Specifically, it is possible that the series of Feynman diagrams does converge. Freeman Dyson did not prove that that is impossible.


Why do people care so much about the behavior of Feynman diagrams? They should not


Feynman diagrams assume that free real particles meet, and the output is another set of free particles.

1.   This only covers a very limited set of physical phenomena.

2.   The Feynman formulae are a crude mathematical approximation about what might happen.

3.   There is no a priori reason why the crude mathematical approximation would work at all. It is surprising that it does work well in many cases.


Freeman Dyson's argument against convergence forgets item 1 above.

People claiming that "new physics" must exist at the Planck scale forget item 3.

Also people claiming that we must modify quantum mechanics, to remove divergences in Feynman integrals (e.g., string model) forget item 3.

Gravity does play a role at the Planck scale. But if we study just QED, there is no need to claim that there is new physics at the Planck scale.

"Supersymmetry" was developed in order to get certain Feynman integrals to converge. Since the divergence problem is a mathematical error, there is no need to assume that supersymmetry is true. The LHC proved that if supersymmetric particles do exist, they are hard to find.

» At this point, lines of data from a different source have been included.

Lemma settle_inv st head x a effs r :
  settle_native self ctx st head x a = (effs, r) →
  (effs = [] ∧ ∃ e, r = Err e)
  ∨ ∃ at_base cs ds ws,
      base_answers_for self ctx (passing_here (grade x) (reading x)) (base_reading a) = Ok at_base
      ∧ cross_offs_of st head x at_base = Ok cs ∧ decided x cs ws
      ∧ ((∃ e, r = Err e ∧ effs = [CrossOffsWritten ds ws])
         ∨ r = Ok cs ∧ effs = CrossOffsWritten ds ws ::
             (if escalates (held_reading x) then [LapsesRaised (newly_lapsed (held_reading x)) head]
              else [])).
Proof.
  unfold settle_native. cbv zeta. intros H.
  tlift H at_base Hb; [left; by eauto|]. tstep H cs Hc.
  { left. revert Hc. unfold _cross_off. intros H.
    tlift H u1 H1; [by eauto|]. tlift H u2 H2; [by eauto|]. tlift H u3 H3; [by eauto|].
    tlift H u4 H4; [by eauto|]. tlift H u5 H5; [by eauto|]. tlift H u6 H6; [by eauto|].
    tstep H u7 H7; [apply traced_act_inv in H7 as [[_ ?]|[-> _]]; [done|by eauto]|].
    by apply mret_inv in H as [_ ?]. }
  right. revert Hc. unfold _cross_off. intros H'.
  tlift H' u1 H1; [done|]. tlift H' roster H2; [done|]. tlift H' cs' H3; [done|].
  tlift H' u4 H4; [done|]. tlift H' pairs H5; [done|]. tlift H' u6 H6; [done|].
  tstep H' u7 H7; [done|]. tret H'. apply traced_act_inv in H7 as [[-> _]|[_ [? ?]]]; [|done].
  apply raise_if_ok in H5 as [Hlen [= <-]].
  apply negb_false_iff, bool_decide_eq_true in Hlen.
  set (pairs := filter (λ p, dict_get (reading x) (criterion p.2) ≠ Some counted) (zip roster cs')).
  exists at_base, cs', pairs.*1, pairs.*2. split_and!; [done|exact H3| |].
  { intros y. unfold pairs. rewrite list_elem_of_fmap, (elem_of_zip_r roster) by done.
    setoid_rewrite list_elem_of_filter. cbn. split.
    - intros ([t y'] & -> & Hy & Hin). split; [by exists t|done].
    - intros [[t Ht] Hy]. by exists (t, y). }
  destruct (escalates (held_reading x)).
  - tstep H u8 H8.
    + left. exists e. split; [done|]. revert H8. intros H8. tlift H8 u9 H9; [done|].
      apply traced_act_inv in H8 as [[_ ?]|[-> _]]; done.
    + tret H. right. split; [done|]. tlift H8 u9 H9; [done|].
      by apply traced_act_inv in H8 as [[-> _]|[_ [? ?]]].
  - tstep H u8 H8; [done|]. tret H. right. apply mret_inv in H8 as [-> _]. done.
Qed.

Lemma record_rulings_quiet st x a effs r :
  record_rulings self ctx st x a = (effs, r) → Forall quiet effs.
Proof.
  unfold record_rulings. case_match.
  - intros [[-> _]|[-> _]]%traced_act_inv; by repeat constructor.
  - intros [-> _]%mret_inv. constructor.
Qed.

(** The receipt an evaluation leaves, on the native arm. *)
Definition receipt st (head : string) (x : Reading) (cs : list CriterionCrossOff)
    (event : WorkflowIterationEvent) (st' : RalphLoopState) : Prop :=
  outcome st' = NativeEvaluatedRalphOutcome event (graded_roster (dispatched x)) head
  ∧ standing st' = cs ∧ loop_verdict st' = verdict (grade x)
  ∧ evaluation event = reconciled x
  ∧ _same_roster event (graded_roster (dispatched x)) = true.

Lemma evaluate_node_inv st spec a effs r :
  tracker_spec ctx = Some spec → _evaluate_node self ctx st a = (effs, r) →
  (Forall quiet effs ∧ ∃ e, r = Err e)
  ∨ ∃ head x pre k rs,
      verdict_of st a head x ∧ Forall quiet pre ∧ settle_native self ctx st head x a = (k, rs)
      ∧ match rs with
        | Err e => r = Err e ∧ effs = pre ++ k
        | Ok cs => ∃ event, effs = pre ++ k ++ [IterationEvent event]
            ∧ ((∃ m, r = Err (ValidationError m)) ∨ ∃ st', r = Ok st' ∧ receipt st head x cs event st')
        end.
Proof.
  intros Hspec. unfold _evaluate_node. intros H.
  tlift H x Hx; [left; by eauto|]. eapply read_attempt_inv in Hx as (head & Hx); [|done].
  tlift H u1 H1; [left; by eauto|]. tstep H u2 H2.
  { left. apply record_rulings_quiet in H2. by eauto. }
  apply record_rulings_quiet in H2.
  tlift H folded H3; [left; rewrite app_nil_r; cbn; by eauto|].
  rewrite (vo_ref _ _ _ _ Hx) in H. right.
  tstep H cs Hcs; [exists head, x, l, k0, (Err e); by cbn|].
  exists head, x, l, l0, (Ok cs). split_and!; [done..|]. cbn [app].
  set (event := iteration_event ctx st x folded) in *. exists event.
  tstep H u3 H4; [done|]. injection H4 as <-. unfold make_outcome, make_native_evaluated in H.
  tlift H o Ho.
  - split; [done|]. left. destruct (_ || _); cbn in Ho; [|done]. injection Ho as <-. by eexists.
  - tret H. rewrite app_nil_r. split; [done|]. right. eexists. split; [reflexivity|].
    apply raise_if_ok in Ho as [Hv [= <-]].
    apply orb_false_iff in Hv as [[_ Hr]%orb_false_iff _]. apply negb_false_iff in Hr. by split.
Qed.
(** ** Building the base, verified *)

(** The calls that build a plan's base, in order. *)
Definition building (issue_key : string) (plan : BasePlan) (head : string) (now : Z) : list call :=
  CreateWorktree (default "None" (branch_point plan)) (base_branch (spec plan))
  :: (MergeBranch <$> merge_inputs plan)
  ++ [Push (base_branch (spec plan)); CurrentSha; RemoveWorktree;
      RecordWorkRef {| ref_issue_id := issue_key; ref_role := INTEGRATION;
        ref_branch := base_branch (spec plan); pushed_head_sha := Some head;
        landing := UNKNOWN; recorded_at := now |}].

Definition publishes (c : call) : Prop :=
  match c with Push _ | RecordWorkRef _ => True | _ => False end.

Section building.
Context (answer : list call → call → result exn string).

Lemma merge_all_spec t sources :
  match merge_all answer t sources with
  | (t', Ok _) => t' = t ++ (MergeBranch <$> sources)
  | (t', Err e) => ∃ done source, (done ++ [source]) `prefix_of` sources
      ∧ t' = t ++ (MergeBranch <$> done ++ [source])
      ∧ answer (t ++ (MergeBranch <$> done)) (MergeBranch source) = Err e
  end.
Proof.
  revert t. induction sources as [|s sources IH]; intros t; cbn [merge_all].
  { by rewrite app_nil_r. }
  unfold do. destruct (answer t (MergeBranch s)) as [x|e] eqn:Hs.
  - specialize (IH (t ++ [MergeBranch s])). destruct (merge_all answer _ sources) as [t' [u|e]].
    + by rewrite IH, <-app_assoc.
    + destruct IH as (d & src & Hp & -> & He). exists (s :: d), src. split_and!.
      * by apply prefix_cons.
      * by rewrite <-app_assoc.
      * by rewrite <-app_assoc in He.
  - exists [], s. split_and!; [by apply prefix_cons, prefix_nil|done|by rewrite app_nil_r].
Qed.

Some people hoped that the LHC will reveal extra dimensions. Extra dimensions were added to get string models to work. And string models were supposed to solve diverging Feynman integrals. Again, we see that new physics were speculated about to fix a mathematical error. That is an almost hopeless strategy. The LHC did not find any extra dimensions.


Conclusions


Freeman Dyson did not prove that series of Feynman diagrams diverge.

Divergence in Feynman diagrams is a mathematical error. This explains why the LHC did not find supersymmetric particles or extra dimensions. It is a bad strategy to fix mathematical errors by modifying the physics.